The campaigning chef, who is now tackling the sugar industry, said that his previous push to improve the nutritional quality of school dinners for working class children, had fallen short.
Oliver told Radio Times: “I admit I haven’t succeeded, mainly because I haven’t single-mindedly gone for it. In Britain, eating well and feeding your kid right and being aware about food is all considered very posh and middle class, but the reality is that in most of Europe some of the best food comes from the poorest communities. Our harder-to-reach poorer communities are suffering more.”
In his new Channel 4 documentary, Oliver sets out to investigate the role played by advertising campaigns for sugary foods and drinks, the high quantities of sugar in so-called “healthy” products and the effect of diseases such as Type 2 diabetes.
Oliver holds a “categoric belief in a sugar tax”. He said: “A 500ml bottle of cola has 131/2 teaspoons. What? Half the sugar you consume is hidden in foods. The single largest amount of calories consumed by our children is in sugary soft drinks.

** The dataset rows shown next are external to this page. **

(* ===== verification/GfGeometry.v ===== *)
(** * GigaFRoST frame geometry

    The size computations of [src/source/detectors/include/detectors/gigafrost.hpp], of
    the receiver's [main] ([src/source/std-udp-recv/src/gigafrost/main.cpp]) and of the
    converter's [calculate_data_sizes]
    ([src/source/std-data-convert/std-data-convert-gf/src/main.cpp]).  [uint32_t] products
    wrap; [x * 1.5] and [std::ceil(x / (double)y)] are exact here because every operand
    is below [2^32], so they are written as integer operations. *)

From S2P Require Import Prelude Formats.

(** ** gigafrost.hpp *)

Definition module_n_x_pixels (image_pixel_width : Z) : Z := u32 (Z.quot image_pixel_width 2).

Definition module_n_y_pixels (image_pixel_height : Z) : Z :=
  u32 (Z.quot (Z.quot image_pixel_height 2) 2).

Definition module_n_data_bytes (image_pixel_height image_pixel_width : Z) : Z :=
  u32 (u32 (module_n_x_pixels image_pixel_width * module_n_y_pixels image_pixel_height) * 3) / 2.

(** The rows of a module of the given width that fit into a packet. *)
Definition rows_in_packet (module_width : Z) : outcome Z :=
  let n_12pixel_blocks := module_width / 12 in
  let! q := udiv gf.PACKET_N_DATA_BYTES_MAX (u32 (36 * n_12pixel_blocks)) in
  let n_cache_line_blocks := u32 (q * n_12pixel_blocks) / 2 in
  udiv (u32 (n_cache_line_blocks * 48)) module_width.

Definition n_rows_per_packet (image_pixel_height image_pixel_width : Z) : outcome Z :=
  let module_width := module_n_x_pixels image_pixel_width in
  let module_height := module_n_y_pixels image_pixel_height in
  let! rows := rows_in_packet module_width in
  Ret (Z.min rows module_height).

(** The 36 padding bytes of a packet with an odd number of rows. *)
Definition row_padding (rows width : Z) : Z :=
  if (rows mod 2 =? 1) && negb (width mod 48 =? 0) then 36 else 0.

Definition n_data_bytes_per_packet (image_pixel_height image_pixel_width : Z) : outcome Z :=
  let! rows := n_rows_per_packet image_pixel_height image_pixel_width in
  let width := module_n_x_pixels image_pixel_width in
  Ret (u64 (u32 (width * rows) * 3 / 2 + row_padding rows width)).

(** [std::ceil(n / (double)d)]; the infinite quotient does not convert to [size_t]. *)
Definition ceil_div (n d : Z) : outcome Z :=
  if d =? 0 then Undef float_cast_range else Ret ((n + d - 1) / d).

Definition n_packets_per_frame (image_pixel_height image_pixel_width : Z) : outcome Z :=
  let! rows := n_rows_per_packet image_pixel_height image_pixel_width in
  ceil_div (module_n_y_pixels image_pixel_height) rows.

Definition last_packet_n_bytes (image_pixel_height image_pixel_width : Z) : outcome Z :=
  let! rows := n_rows_per_packet image_pixel_height image_pixel_width in
  let! r := umod (module_n_y_pixels image_pixel_height) rows in
  let last_packet_n_rows := if r =? 0 then rows else r in
  Ret (u32 (u32 (last_packet_n_rows * module_n_x_pixels image_pixel_width) * 3) / 2).

(** ** The receiver's constants (gigafrost/main.cpp) *)

Record gf_recv_sizes : Type := {
  width_in_pixels : Z;
  height_in_pixels : Z;
  bytes_per_module : Z;
  rows_per_packet : Z;
  bytes_per_packet : Z;
  packets_in_frame : Z;
  bytes_of_last_packet : Z;
  start_row_last_packet : Z;
  bytes_of_frame : Z
}.

Definition gf_recv_constants (image_pixel_height image_pixel_width : Z) : outcome gf_recv_sizes :=
  let width := module_n_x_pixels image_pixel_width in
  let height := module_n_y_pixels image_pixel_height in
  let! rows := n_rows_per_packet image_pixel_height image_pixel_width in
  let! per_packet := n_data_bytes_per_packet image_pixel_height image_pixel_width in
  let! packets := n_packets_per_frame image_pixel_height image_pixel_width in
  let! r := umod height rows in
  let last_rows := if r =? 0 then rows else r in
  let of_last := u64 (u64 (u64 (width * last_rows) * 3) / 2 + row_padding last_rows width) in
  Ret {| width_in_pixels := width; height_in_pixels := height;
         bytes_per_module := module_n_data_bytes image_pixel_height image_pixel_width;
         rows_per_packet := rows; bytes_per_packet := per_packet; packets_in_frame := packets;
         bytes_of_last_packet := of_last;
         start_row_last_packet := u64 (height - last_rows);
         bytes_of_frame := u64 (u64 (per_packet * u64 (packets - 1)) + of_last) |}.

(** ** The converter's input size (std-data-convert-gf/src/main.cpp) *)

Definition converter_module_bytes (image_pixel_height image_pixel_width : Z) : outcome Z :=
  let! per_packet := n_data_bytes_per_packet image_pixel_height image_pixel_width in
  let! packets := n_packets_per_frame image_pixel_height image_pixel_width in
  let! last := last_packet_n_bytes image_pixel_height image_pixel_width in
  Ret (u64 (u64 (per_packet * u64 (packets - 1)) + last)).

(** ** Lemmas *)

(** The sizes of the detector family: up to 2016 x 2016 pixels, at least one 12-pixel
    block per module row. *)
Definition gf_image_ok (h w : Z) : Prop := 4 <= h <= 2016 /\ 24 <= w <= 2016.

(** A packet of any module row length from 12 to 1008 pixels: between 1 and 1023 rows,
    whose bytes with the padding fit into the payload. *)
Lemma rows_in_packet_check :
  forallb (fun mw => match rows_in_packet mw with
             | Ret r => (0 <? r) && (r <? 1024) &&
                        (mw * r * 3 / 2 + 36 <=? gf.PACKET_N_DATA_BYTES_MAX)
             | _ => false end)
          (seqZ 12 997) = true.
Proof. vm_compute. reflexivity. Qed.

Lemma rows_in_packet_pos mw :
  12 <= mw <= 1008 -> exists r, rows_in_packet mw = Ret r /\ 0 < r < 1024 /\
    mw * r * 3 / 2 + 36 <= gf.PACKET_N_DATA_BYTES_MAX.
Proof.
  intros Hmw. pose proof rows_in_packet_check as Hc. rewrite forallb_forall in Hc.
  specialize (Hc mw). assert (Hin : List.In mw (seqZ 12 997)).
  { apply list_elem_of_In, elem_of_seqZ. lia. }
  specialize (Hc Hin). destruct (rows_in_packet mw) as [r|e|u]; try done.
  exists r. split; [done|]. rewrite !andb_true_iff in Hc. lia.
Qed.

Lemma module_dims h w :
  gf_image_ok h w ->
  module_n_x_pixels w = w / 2 /\ module_n_y_pixels h = h / 4 /\
  12 <= w / 2 <= 1008 /\ 1 <= h / 4 <= 504.
Proof.
  intros [Hh Hw]. unfold module_n_x_pixels, module_n_y_pixels.
  rewrite (Z.quot_div_nonneg w), (Z.quot_div_nonneg h) by lia.
  rewrite Z.quot_div_nonneg by (try apply Z.div_pos; lia).
  rewrite Z.div_div by lia. change (2 * 2) with 4.
  assert (12 <= w / 2 <= 1008) by (split; [apply Z.div_le_lower_bound|apply Z.div_le_upper_bound]; lia).
  assert (1 <= h / 4 <= 504) by (split; [apply Z.div_le_lower_bound|apply Z.div_le_upper_bound]; lia).
  rewrite !u32_small by lia. done.
Qed.

Lemma n_rows_per_packet_pos h w :
  gf_image_ok h w -> exists r, n_rows_per_packet h w = Ret r /\ 0 < r < 1024 /\ r <= h / 4 /\
    w / 2 * r * 3 / 2 + 36 <= gf.PACKET_N_DATA_BYTES_MAX.
Proof.
  intros Hok. destruct (module_dims h w Hok) as (Hx & Hy & Hmw & Hmh).
  unfold n_rows_per_packet. rewrite Hx, Hy.
  destruct (rows_in_packet_pos (w / 2) Hmw) as (r & -> & Hr & Hb). simpl.
  eexists. split; [done|]. split; [lia|]. split; [lia|].
  etrans; [|exact Hb]. apply Z.add_le_mono_r, Z.div_le_mono; nia.
Qed.

(** Number of packets and rows of the last packet of a column of [mh] rows. *)
Lemma packets_and_last mh r :
  0 < mh -> 0 < r ->
  let n := (mh + r - 1) / r in
  let last := if mh mod r =? 0 then r else mh mod r in
  1 <= n <= mh /\ 1 <= last <= r /\ mh = (n - 1) * r + last.
Proof.
  intros Hm Hr n last. unfold n, last. clear n last.
  pose proof (Z.div_mod mh r ltac:(lia)) as Hd. pose proof (Z.mod_pos_bound mh r Hr) as Hb.
  destruct (Z.eqb_spec (mh mod r) 0) as [E|E].
  - assert (Hn : (mh + r - 1) / r = mh / r).
    { symmetry. apply Z.div_unique with (r - 1); [left; lia|]. lia. }
    rewrite Hn. nia.
  - assert (Hn : (mh + r - 1) / r = mh / r + 1).
    { symmetry. apply Z.div_unique with (mh mod r - 1); [left; lia|]. lia. }
    rewrite Hn. pose proof (Z.div_pos mh r ltac:(lia) Hr). nia.
Qed.

Lemma row_padding_even rows width : width mod 48 = 0 -> row_padding rows width = 0.
Proof. intros H. unfold row_padding. by rewrite H, Z.eqb_refl, andb_false_r. Qed.

Lemma row_padding_range rows width : 0 <= row_padding rows width <= 36.
Proof. unfold row_padding. destruct (_ && _); lia. Qed.

(** The receiver's constants, written out: nothing wraps and no division fails. *)
Lemma gf_sizes h w :
  gf_image_ok h w ->
  exists r last,
    let mw := w / 2 in let mh := h / 4 in let n := (mh + r - 1) / r in
    let pkt := mw * r * 3 / 2 + row_padding r mw in
    let lst := mw * last * 3 / 2 + row_padding last mw in
    0 < r <= mh /\ 1 <= last <= r /\ 1 <= n <= mh /\ mh = (n - 1) * r + last /\
    0 <= pkt <= gf.PACKET_N_DATA_BYTES_MAX /\ 0 <= lst <= gf.PACKET_N_DATA_BYTES_MAX /\
    gf_recv_constants h w = Ret
      {| width_in_pixels := mw; height_in_pixels := mh; bytes_per_module := mw * mh * 3 / 2;
         rows_per_packet := r; bytes_per_packet := pkt; packets_in_frame := n;
         bytes_of_last_packet := lst; start_row_last_packet := (n - 1) * r;
         bytes_of_frame := pkt * (n - 1) + lst |} /\
    converter_module_bytes h w = Ret (pkt * (n - 1) + mw * last * 3 / 2).
Proof.
  intros Hok. destruct (module_dims h w Hok) as (Hx & Hy & Hmw & Hmh).
  destruct (n_rows_per_packet_pos h w Hok) as (r & Hr & Hr0 & Hrm & Hb).
  destruct (packets_and_last (h / 4) r) as (Hn & Hl & Hsum); [lia..|].
  exists r, (if h / 4 mod r =? 0 then r else h / 4 mod r). cbv zeta.
  change gf.PACKET_N_DATA_BYTES_MAX with 7400 in *.
  set (last := if h / 4 mod r =? 0 then r else h / 4 mod r) in *.
  set (n := (h / 4 + r - 1) / r) in *. set (mh := h / 4) in *. set (mw := w / 2) in *.
  assert (Hle : mw * last * 3 / 2 <= mw * r * 3 / 2) by (apply Z.div_le_mono; nia).
  assert (0 <= mw * last * 3 / 2) by (apply Z.div_pos; nia).
  pose proof (row_padding_range r mw). pose proof (row_padding_range last mw).
  assert (Hpkt : n_data_bytes_per_packet h w = Ret (mw * r * 3 / 2 + row_padding r mw)).
  { unfold n_data_bytes_per_packet. rewrite Hr. simpl. rewrite Hx. fold mw.
    rewrite (u32_small (mw * r)) by nia. rewrite u64_small by lia. done. }
  assert (Hpkts : n_packets_per_frame h w = Ret n).
  { unfold n_packets_per_frame, ceil_div. rewrite Hr, Hy. simpl.
    destruct (Z.eqb_spec r 0); [lia|done]. }
  set (pkt := mw * r * 3 / 2 + row_padding r mw) in *.
  assert (Hframe : forall k, 0 <= k <= 7400 -> u64 (u64 (pkt * u64 (n - 1)) + k) = pkt * (n - 1) + k).
  { intros k Hk. rewrite (u64_small (n - 1)) by lia.
    rewrite (u64_small (pkt * _)) by nia. rewrite u64_small by nia. done. }
  split_and!; try lia.
  - unfold gf_recv_constants. rewrite Hr, Hpkt, Hpkts, Hx, Hy. simpl.
    rewrite umod_ret by lia. simpl. fold mh. fold last. fold mw.
    rewrite (u64_small (mw * last)) by nia. rewrite (u64_small (mw * last * 3)) by nia.
    rewrite (u64_small (mw * last * 3 / 2 + _)) by lia. rewrite Hframe by lia.
    rewrite u64_small by lia. unfold module_n_data_bytes. rewrite Hx, Hy. fold mh. fold mw.
    rewrite (u32_small (mw * mh)) by nia. rewrite u32_small by nia.
    replace (mh - last) with ((n - 1) * r) by lia. done.
  - unfold converter_module_bytes. rewrite Hpkt, Hpkts. simpl.
    unfold last_packet_n_bytes. rewrite Hr, Hx, Hy. simpl. rewrite umod_ret by lia. simpl.
    fold mh. fold last. fold mw. rewrite (u32_small (last * mw)) by nia.
    rewrite u32_small by nia. rewrite (Z.mul_comm last), Hframe by lia. done.
Qed.

(** The sizes when the module width is a multiple of 48 pixels ([2 * a]). *)
Lemma gf_sizes_48 h w a :
  gf_image_ok h w -> w / 2 = 2 * a -> (w / 2) mod 48 = 0 ->
  exists r last,
    let mh := h / 4 in let n := (mh + r - 1) / r in
    0 < r <= mh /\ 1 <= last <= r /\ 1 <= n <= mh /\ mh = (n - 1) * r + last /\
    3 * a * r <= gf.PACKET_N_DATA_BYTES_MAX /\
    gf_recv_constants h w = Ret
      {| width_in_pixels := 2 * a; height_in_pixels := mh; bytes_per_module := 3 * a * mh;
         rows_per_packet := r; bytes_per_packet := 3 * a * r; packets_in_frame := n;
         bytes_of_last_packet := 3 * a * last; start_row_last_packet := (n - 1) * r;
         bytes_of_frame := 3 * a * mh |} /\
    converter_module_bytes h w = Ret (3 * a * mh).
Proof.
  intros Hok Ha H48.
  destruct (gf_sizes h w Hok) as (r & last & Hr & Hl & Hn & Hs & Hp & _ & Hc & Hv).
  exists r, last. cbv zeta in *. rewrite !row_padding_even, Ha in * by done.
  assert (Hhalf : forall k, 2 * a * k * 3 / 2 = 3 * a * k).
  { intros k. replace (2 * a * k * 3) with (3 * a * k * 2) by lia. apply Z.div_mul. lia. }
  rewrite !Hhalf, !Z.add_0_r in *. split_and!; try lia.
  - rewrite Hc. do 2 f_equal. nia.
  - rewrite Hv. f_equal. nia.
Qed.

(** For every image size of the detector family the receiver's size computations
    neither divide by zero nor wrap, the payload of every packet fits into the data area of a
    packet, and the packets' rows add up to the rows of a module. *)
Lemma gf_packet_bounds h w :
  gf_image_ok h w ->
  exists sz, gf_recv_constants h w = Ret sz /\
    0 <= bytes_per_packet sz <= gf.PACKET_N_DATA_BYTES_MAX /\
    0 <= bytes_of_last_packet sz <= gf.PACKET_N_DATA_BYTES_MAX /\
    1 <= packets_in_frame sz /\
    start_row_last_packet sz = (packets_in_frame sz - 1) * rows_per_packet sz /\
    start_row_last_packet sz < height_in_pixels sz <=
      start_row_last_packet sz + rows_per_packet sz.
Proof.
  intros Hok. destruct (gf_sizes h w Hok) as (r & last & Hr & Hl & Hn & Hs & Hp & Hq & Hc & _).
  eexists. split; [exact Hc|]. simpl. split_and!; lia.
Qed.

Lemma gf_packet_bounds_witness :
  exists sz, gf_recv_constants 2016 2016 = Ret sz /\
    0 <= bytes_per_packet sz <= gf.PACKET_N_DATA_BYTES_MAX /\
    0 <= bytes_of_last_packet sz <= gf.PACKET_N_DATA_BYTES_MAX /\
    1 <= packets_in_frame sz /\
    start_row_last_packet sz = (packets_in_frame sz - 1) * rows_per_packet sz /\
    start_row_last_packet sz < height_in_pixels sz <=
      start_row_last_packet sz + rows_per_packet sz.
Proof. apply (gf_packet_bounds 2016 2016). unfold gf_image_ok. lia. Defined.

(** Receiver and converter agree on the size of a module frame when the module
    width is a multiple of 48 pixels: the receiver's frame buffer, its shared-memory slot and
    the converter's input all hold 1.5 bytes per pixel of the module. *)
Lemma gf_frame_sizes_agree h w :
  gf_image_ok h w -> (w / 2) mod 48 = 0 ->
  exists sz, gf_recv_constants h w = Ret sz /\
    converter_module_bytes h w = Ret (bytes_of_frame sz) /\
    bytes_of_frame sz = bytes_per_module sz /\
    2 * bytes_of_frame sz = 3 * (width_in_pixels sz * height_in_pixels sz).
Proof.
  intros Hok H48.
  assert (Ha : w / 2 = 2 * (w / 2 / 2)).
  { pose proof (Z.div_mod (w / 2) 48 ltac:(lia)) as Hd. rewrite H48 in Hd.
    rewrite Hd at 2. replace (48 * (w / 2 / 48) + 0) with (24 * (w / 2 / 48) * 2) by lia.
    rewrite Z.div_mul by lia. lia. }
  destruct (gf_sizes_48 h w _ Hok Ha H48) as (r & last & Hr & Hl & Hn & Hs & Hp & Hc & Hv).
  eexists. split; [exact Hc|]. simpl. split; [exact Hv|]. split; [done|]. lia.
Qed.

Lemma gf_frame_sizes_agree_witness :
  exists sz, gf_recv_constants 480 960 = Ret sz /\
    converter_module_bytes 480 960 = Ret (bytes_of_frame sz) /\
    bytes_of_frame sz = bytes_per_module sz /\
    2 * bytes_of_frame sz = 3 * (width_in_pixels sz * height_in_pixels sz).
Proof. apply (gf_frame_sizes_agree 480 960); [unfold gf_image_ok; lia|reflexivity]. Defined.

(** The three sizes differ for a 360 x 300 image: the last packet is copied beyond the end
    of the frame buffer, and producer and consumer disagree on the slot size. *)
Lemma gf_frame_sizes_disagree :
  exists sz, gf_recv_constants 300 360 = Ret sz /\
    bytes_per_module sz = 20250 /\ bytes_of_frame sz = 20358 /\
    converter_module_bytes 300 360 = Ret 20322 /\
    u32 (start_row_last_packet sz * width_in_pixels sz) * 3 / 2 + bytes_of_last_packet sz
      = bytes_per_module sz + 36.
Proof. eexists. split; [vm_compute; reflexivity|]. repeat split; reflexivity. Qed.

“They’re a business and they categorically don’t believe in a sugar tax. But seven pence on a can of Coke is a billion quid a year and I want it for you! Even those who are on side, like scientists, hate the idea of (pictures of) teaspoons on the side of sugary sweetened drinks, but I totally disagree. If you put a snapshot on a can and it said it had ten teaspoons of sugar in it, it’s going to change consumption by everyone. Even Billy from Bognor is going to get it.”